Palm Beach Disaster Recovery Site Closes Within 3 Hours

Palm Beach County SNAP, Palm Beach Relief, Irma Relief

Dan Angell

Drivers wait in a mile-long backup in Palm Beach County to try to get hurricane relief SNAP cards.

Residents of Palm Beach County in Florida that were hoping to receive badly-needed relief in the form of food stamp cards following Hurricane Irma were left disappointed on Tuesday, as a designated recovery site was forced to close for the day after handing out all of its available SNAP cards less than three hours after opening for the day.

Tuesday marked the first day that residents deemed to have been impacted by the devastation Irma inflicted on the county, the northernmost of the three populous South Florida counties that represent approximately six million people combined. Palm Beach County consists of about 1.3 million residents, many of whom found themselves without power following Irma’s path through the Sunshine State.

Hurricane Irma, Palm Beach County SNAP, Palm Beach Irma Recovery

Dan Angell
Drivers in Palm Beach County wait in vain to try to collect assistance after Hurricane Irma’s devastation

The county intended to keep the site open from 7 a.m. until 6 p.m., but by 9:30 a.m., the main site at John Prince Park in Lake Worth, Fla., had already reached its capacity and police began turning away residents who had not yet reached the line, limiting assistance to those who were already in the line at that point. Those who were turned away were told to try again on Wednesday, when the county had planned to begin serving a different set of last names. Tuesday was designated as a day for those with last names between A and F, while Wednesday was originally planned for those between G and J. Residents had to register online for assistance and come to one of three sites in the county in person to receive their SNAP card after confirming eligibility.

In Delray Beach, police began turning people away as early as 5:30 a.m., 90 minutes before the site was supposed to open. In the process, they were forced to close off a public park to anyone besides foot traffic.

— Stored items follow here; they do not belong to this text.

(* ===== verification/ZstdStream.v ===== *)
(** A compressed connection from end to end: the streaming compressor of
    impl/mprpc/transport/compressors/impl/zstd_compressor_impl.h on one side and the streaming
    parser of impl/mprpc/transport/parsers/impl/zstd_parser_impl.h on the other, with the bytes
    between them cut in any way ([Zstd] has the operations). The calls are those that
    stream_socket_helper makes: [init] and a [compress] per message on the side that writes,
    [prepare_buffer], [consumed], [parse_next] and [get] on the side that reads. *)

From stdpp Require Import relations.
From S2P Require Import Prelude Errors MsgpackObject Buffer StreamParser Compressor StreamSocket TcpPeer Zstd.

Open Scope Z_scope.

Section connection.
Context {CCtx DCtx : Type} (lib : zstd_library CCtx DCtx) (alloc_ok : Z → bool).

(** ** The side that writes *)

Fixpoint zs_compress_all (c : zstd_compressor CCtx) (ds : list (list byte)) :
    option (result (list byte) * zstd_compressor CCtx) :=
  match ds with
  | [] => Some (Ok [], c)
  | d :: ds' =>
      match zstd_streaming_compress lib alloc_ok c (Some d) with
      | None => None
      | Some (Throw e, c) => Some (Throw e, c)
      | Some (Ok z, c) =>
          match zs_compress_all c ds' with
          | Some (Ok zs, c) => Some (Ok (message_data_ops.bytes z ++ zs), c)
          | r => r
          end
      end
  end.

(** A new compressor, [init], and the messages. *)
Definition zs_send (level : Z) (ds : list (list byte)) : option (result (list byte)) :=
  match construct_zstd_compressor lib alloc_ok level with
  | Some (Ok c) => fst <$> zs_compress_all (zstd_streaming_init lib c) ds
  | Some (Throw e) => Some (Throw e)
  | None => None
  end.

(** ** The side that reads *)

Definition zs_room (p : zstd_streaming_parser DCtx) : Z := size_ (zs_buffer p) - input_size p.

(** The parser after it received the bytes [rec] and gave out the messages [ms]. A chunk may
    be empty: this is [parse_next(0)]. *)
Inductive zs_run : zstd_streaming_parser DCtx → list byte → list (list byte) → Prop :=
| zs_run_new p :
    construct_zstd_streaming_parser lib alloc_ok = Some (Ok p) → zs_run p [] []
| zs_run_prepare p rec ms n p' :
    zs_run p rec ms → 0 ≤ n → Z.of_nat (length rec) + n ≤ size_max →
    zs_prepare_buffer alloc_ok p n = Some (Ok p') → zs_run p' rec ms
| zs_run_consumed p rec ms chunk :
    zs_run p rec ms → Z.of_nat (length chunk) ≤ zs_room p →
    zs_run (zs_consumed (zs_buffer_write p chunk) (Z.of_nat (length chunk))) (rec ++ chunk) ms
| zs_run_more p rec ms chunk fuel p' :
    zs_run p rec ms → Z.of_nat (length chunk) ≤ zs_room p →
    zs_parse_next lib alloc_ok fuel (zs_buffer_write p chunk) (Z.of_nat (length chunk)) = Some (Ok false, p') →
    zs_run p' (rec ++ chunk) ms
| zs_run_message p rec ms chunk fuel p' m p'' :
    zs_run p rec ms → Z.of_nat (length chunk) ≤ zs_room p →
    zs_parse_next lib alloc_ok fuel (zs_buffer_write p chunk) (Z.of_nat (length chunk)) = Some (Ok true, p') →
    zs_get p' = Some (m, p'') →
    zs_run p'' (rec ++ chunk) (ms ++ [message_data_ops.bytes m]).

(** A call [parse_next(0)], with the [get] that follows when it found a message. *)
Inductive zs_poll : zstd_streaming_parser DCtx * list (list byte) →
    zstd_streaming_parser DCtx * list (list byte) → Prop :=
| zs_poll_more p ms fuel p' :
    zs_parse_next lib alloc_ok fuel p 0 = Some (Ok false, p') → zs_poll (p, ms) (p', ms)
| zs_poll_message p ms fuel p' m p'' :
    zs_parse_next lib alloc_ok fuel p 0 = Some (Ok true, p') → zs_get p' = Some (m, p'') →
    zs_poll (p, ms) (p'', ms ++ [message_data_ops.bytes m]).

(** ** Facts *)

(** More fuel does not change the outcome of the loop. *)
Lemma decompress_loop_more fuel fuel' data pos m ctx r :
  decompress_loop lib alloc_ok fuel data pos m ctx = Some r → (fuel ≤ fuel')%nat →
  decompress_loop lib alloc_ok fuel' data pos m ctx = Some r.
Proof.
  revert fuel' pos m ctx. induction fuel as [|fuel IH]; intros [|fuel'] pos m ctx; simpl; try lia; try done.
  - by destruct (_ <=? pos).
  - destruct (_ <=? pos); [done|].
    destruct (msgpack_streaming_parser_ops.prepare_buffer _ _ _) as [[m1|e]|]; [|done|done].
    destruct (ZSTD_decompressStream _ _ _ _) as [[name|[out used]] ctx']; [done|].
    destruct (_ || _); [done|]. intros Hl Hf. apply IH; [done|lia].
Qed.

Lemma zs_parse_next_fuel fuel fuel' p n r r' :
  zs_parse_next lib alloc_ok fuel p n = Some r → zs_parse_next lib alloc_ok fuel' p n = Some r' → r = r'.
Proof.
  unfold zs_parse_next. destruct (read_bytes _ _) as [data|]; [|done].
  destruct (decompress_loop _ _ fuel _ _ _ _) as [x|] eqn:E; [|done].
  destruct (decompress_loop _ _ fuel' _ _ _ _) as [x'|] eqn:E'; [|done].
  apply (decompress_loop_more _ (Nat.max fuel fuel')) in E; [|lia].
  apply (decompress_loop_more _ (Nat.max fuel fuel')) in E'; [|lia].
  rewrite E' in E. injection E as ->. intros -> [= ->]. done.
Qed.

Lemma zs_represents_room (p : zstd_streaming_parser DCtx) data held room :
  zs_represents p data held room → zs_room p = Z.of_nat room.
Proof. intros [[_ Hc Hr _] _ _]. unfold zs_room. simpl in *. lia. Qed.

Sites were designed to process as many as 3,500 county residents.

Palm Beach Irma, Palm Beach Recovery, Irma Recovery, Palm Beach SNAP

Dan Angell
A woman waits by her car in stopped traffic in Palm Beach County. The county’s disaster recovery site closed after 2 1/2 hours Tuesday.

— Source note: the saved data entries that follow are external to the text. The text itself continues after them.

(* ===== verification/Config.v ===== *)
(** Configuration.

    Models include/mprpc/config/option.h, the option types and configuration structures
    (num_threads.h, client_config.h, server_config.h, mprpc_config.h, transport/*_config.h),
    the conversions of include/mprpc/config/toml_helper.h and src/config/load.cpp. The TOML
    reader of toml11 is a parameter; its integer conversion (toml/get.hpp) is modelled. *)

From S2P Require Import Prelude Errors.

Open Scope Z_scope.
Open Scope outcome_scope.

(** ** TOML values *)

Inductive toml_value : Type :=
| toml_boolean (b : bool)
| toml_integer (z : Z)
| toml_floating (bits : Z)
| toml_string (s : string)
| toml_datetime (text : string)
| toml_array (l : list toml_value)
| toml_table (l : list (string * toml_value)).

(** ** Options *)

(** The static members of an option type. *)
Record option_type (V : Type) := mk_option_type {
  default_value : V;
  validate : V → bool;
  ot_name : string;
  description : string;
}.
Arguments mk_option_type {V}. Arguments default_value {V}. Arguments validate {V}.
Arguments ot_name {V}. Arguments description {V}.

(** [config::option<OptionType>] *)
Record config_option {V} (ot : option_type V) := mk_config_option { value_ : V }.
Arguments mk_config_option {V ot}. Arguments value_ {V ot}.

Definition default_option {V} (ot : option_type V) : config_option ot :=
  mk_config_option (default_value ot).

(** [option::operator=] *)
Definition assign {V} (ot : option_type V) (value : V) : result (config_option ot) :=
  if negb (validate ot value) then
    throw_error error_code.invalid_config_value
      ("invalid value for " +:+ ot_name ot +:+ ", " +:+ description ot)
  else Ok (mk_config_option value).

Definition valid_option {V} {ot : option_type V} (o : config_option ot) : Prop :=
  validate ot (value_ o) = true.

(** ** Option types *)

Inductive compression_type : Type := compression_none | compression_zstd.
Inductive transport_type : Type := transport_tcp | transport_udp.

Definition positive_value (v : Z) : bool := 0 <? v.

By 9:30, news had yet to reach drivers heading toward the sites, creating a traffic nightmare for county residents. On Lantana Road, the main road connecting drivers to the one spot where they could turn right into John Prince Park, the backup stretched as far as Interstate 95, a full mile away from Congress Avenue, the road that John Prince Park sits on.

Drivers heading away from the site didn’t fare much better, as the large amounts of people heading away from the site combined with drivers unaware of the situation and trying to turn around and head back toward the recovery site caused lengthy backups heading toward I-95.

Palm Beach County plans to run the sites for the remainder of the week, with hours scheduled for 7 a.m. until 6 p.m. at each site. However, Tuesday’s issues suggest that closing time for the other four days will be much earlier than that.